The plan largely worked, cutting teen pregnancy by 51 percent by 2010. Of course, the answers are more complex than that. Remember that the authors of this current study tell us that socio-economic and educational factors play a large role in these outcomes, outside of the government program. Further, the study notes that proving that public expenditures caused the drop in conception rates among teens is problematic for a couple of reasons. The public grants were determined on the local level based on existing baseline teen pregnancy rates and changed very little over the next decade. Thus it's nearly impossible to determine if or how much the expenditures caused the drop in teen pregnancy rates. This muddying of the waters is exacerbated by the fact that there were so many programs, implemented in so many different localities, that it cannot be determined whether the drop was caused by education, access to contraception, or general societal shifts outside the programs altogether. Nonetheless, the plan did work to some extent.
Fast forward to today and the budget cuts that have been implemented in the UK. Since 2010, the budgets of teenage pregnancy services have been slashed at the local and national level, and local authorities have very limited authority to raise local taxes.
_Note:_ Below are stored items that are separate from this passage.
Definition kalloc : M kmem Z :=
  lock_kmem ;;
  k ← getS;
  let r := freelist k in
  (if r =? 0 then mret tt else
   match pages k !! r with
   | Some (Run next) => modS (fun k => k <| freelist := next |>)
   | _ => undef
   end) ;;
  unlock_kmem ;;
  mret r.

(** [for(; p + PGSIZE <= vend; p += PGSIZE) kfree(p);] *)
Fixpoint freerange_loop (fuel : nat) (p vend : Z) : M kmem unit :=
  match fuel with
  | O => nofuel
  | S fuel' =>
      if u32 (p + PGSIZE) <=? vend
      then kfree p ;; freerange_loop fuel' (u32 (p + PGSIZE)) vend
      else mret tt
  end.

Definition freerange (vstart vend : Z) : M kmem unit :=
  freerange_loop (S (Z.to_nat ((vend - PGROUNDUP vstart) / PGSIZE)))
    (PGROUNDUP vstart) vend.

Definition kinit1 (vstart vend : Z) : M kmem unit :=
  initlock Lkmem "kmem" ;;
  modS (fun k => k <| use_lock := false |>) ;;
  freerange vstart vend.

Definition kinit2 (vstart vend : Z) : M kmem unit :=
  freerange vstart vend ;;
  modS (fun k => k <| use_lock := true |>).

(** ** The free list

    [chain ps r fl]: following the links from [r] visits the pages [fl]. *)
Fixpoint chain (ps : gmap Z page) (r : Z) (fl : list Z) : Prop :=
  match fl with
  | [] => r = 0
  | p :: fl' => r = p /\ exists next, ps !! p = Some (Run next) /\ chain ps next fl'
  end.

Definition good_page (v : Z) : Prop := kfree_ok v = true /\ 0 < v < 2 ^ 32.

Record kinv (k : kmem) (fl : list Z) : Prop := {
  kinv_chain : chain (pages k) (freelist k) fl;
  kinv_nodup : NoDup fl;
  kinv_good : Forall good_page fl;
}.

Lemma chain_insert ps r fl v pg :
  v ∉ fl -> chain ps r fl -> chain (<[v := pg]> ps) r fl.
Proof.
  revert r. induction fl as [|p fl IH]; intros r Hv; simpl; [done|].
  apply not_elem_of_cons in Hv as [Hne Hv].
  intros (-> & next & Hp & Hc). split; [done|]. exists next.
  rewrite lookup_insert_ne by done. auto.
Qed.

Lemma chain_Run ps r fl p :
  chain ps r fl -> p ∈ fl -> exists next, ps !! p = Some (Run next).
Proof.
  revert r. induction fl as [|q fl IH]; intros r; simpl; [set_solver|].
  intros (-> & next & Hp & Hc) [->|Hin]%elem_of_cons; [eauto|]. by eapply IH.
Qed.

(** A page in use as a table or as bytes is not on the free list. *)
Lemma kinv_not_free k fl p pg :
  kinv k fl -> pages k !! p = Some pg -> (forall n, pg <> Run n) -> p ∉ fl.
Proof.
  intros Hk Hp Hpg Hin. destruct (chain_Run _ _ _ _ (kinv_chain _ _ Hk) Hin).
  naive_solver.
Qed.

(** Writing to a page that is not on the free list keeps the allocator intact. *)
Lemma kinv_write k fl v pg :
  kinv k fl -> v ∉ fl -> kinv (k <| pages ::= <[v := pg]> |>) fl.
Proof. intros [] Hv. split; simpl; auto using chain_insert. Qed.

Definition lock_free (k : kmem) (h : list lockid) : Prop :=
  use_lock k = true -> Lkmem ∉ h.

Ltac run_kmem k Hl :=
  unfold kalloc, lock_kmem, unlock_kmem, lock_free in *; mrun;
  let E := fresh "Hlock" in
  destruct (use_lock k) eqn:E; [specialize (Hl eq_refl)|]; mrun.

Lemma kalloc_empty k h t :
  kinv k [] -> lock_free k h -> kalloc (Ctx h t) k = Ok 0 (Ctx h t) k.
Proof.
  intros Hk Hl. pose proof (kinv_chain _ _ Hk) as H0. simpl in H0.
  run_kmem k Hl; rewrite H0, Z.eqb_refl; mrun; rewrite Hlock; mrun; done.
Qed.
(* ===== verification/ProcInv.v ===== *)
(** * The process table invariant (src/proc.c)

    What every operation of proc.c keeps true of the process table: pids are
    unique and below [nextpid], a sleeping process has a channel to be woken
    on, and parent links lead to live processes. *)

From stdpp Require Import prelude gmap strings list.
From Stdlib Require Import ZArith Lia.
From S2P Require Import Spinlock Strings Prelude Mmu Proc.

(** ** What the invariant looks at *)

Record pview := mkpview {
  v_state : procstate; v_pid : Z; v_parent : option nat; v_chan : option chan;
}.
#[export] Instance pview_settable : Settable pview :=
  fun v => mkpview (v_state v) (v_pid v) (v_parent v) (v_chan v).

Definition pv (p : proc) : pview := mkpview (state p) (pid p) (parent p) (pchan p).

Record tview := mktview { slots : list pview; vinit : option nat; vnext : Z }.
#[export] Instance tview_settable : Settable tview :=
  fun v => mktview (slots v) (vinit v) (vnext v).

Definition view {E} (s : pstate E) : tview :=
  mktview (pv <$> procs s) (initproc s) (nextpid s).

Definition vlive (v : pview) : Prop :=
  v_state v = SLEEPING \/ v_state v = RUNNABLE \/ v_state v = RUNNING.

Definition live_at (j : nat) (l : list pview) : Prop := exists v, l !! j = Some v /\ vlive v.

Record vinv (t : tview) : Prop := {
  vinv_len : length (slots t) = NPROC;
  vinv_next : 0 < vnext t;
  vinv_pid : forall i v, slots t !! i = Some v -> v_state v <> UNUSED ->
    0 < v_pid v < vnext t;
  vinv_uniq : forall i j v w, slots t !! i = Some v -> slots t !! j = Some w ->
    v_state v <> UNUSED -> v_state w <> UNUSED -> v_pid v = v_pid w -> i = j;
  vinv_chan : forall i v, slots t !! i = Some v -> v_state v = SLEEPING ->
    v_chan v <> None;
  vinv_parent : forall i v j, slots t !! i = Some v -> v_parent v = Some j ->
    v_state v <> UNUSED /\ live_at j (slots t);
  vinv_init : forall i, vinit t = Some i -> live_at i (slots t);
}.

Definition pinv {E} (s : pstate E) : Prop := vinv (view s).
Many pundits and politicians expected to see a spike in teen pregnancy, but the opposite has happened. As the authors state in the study, "Despite these warnings, there are arguments to suggest that the impact on teenage pregnancy may not be as bad as feared and, indeed, that spending on projects relating to teenage pregnancy may even be counterproductive."
The authors of the study cites a number of factors that led to this conclusion. The first is to note that many have argued that granting teens increased access to contraceptive products actually leads to an increase in risk-taking behavior. One study showed "significantly higher rates of teenage pregnancy among the intervention group [access to contraception and SRE], as well as increases in a number of other adverse outcomes." The study cites several studies that definitively show that access to birth control has only limited effects on rates of conception among teens: "Put simply, birth control will reduce the risk of pregnancy for sex acts which would have occurred anyway but may increase the risk amongst teenagers who are induced by easier access to birth control either to start having sex or to have sex more frequently." They also note that sexually transmitted infections (STIs) also increase among teens when contraception is made more available, and for the same reason – risk-taking behavior increases. They say the same thing with abortion rates, by the way.
In a way, according to the study, the economic collapse of 2009 and the significant cuts to funding had the serendipitous effect of causing each local agency only to focus on programs that actually worked. Rather than taking a holistic approach, which is all the rage these days among politicians, this study strongly indicates that programs should be chosen based on actual outcomes, not merely because they're a good idea.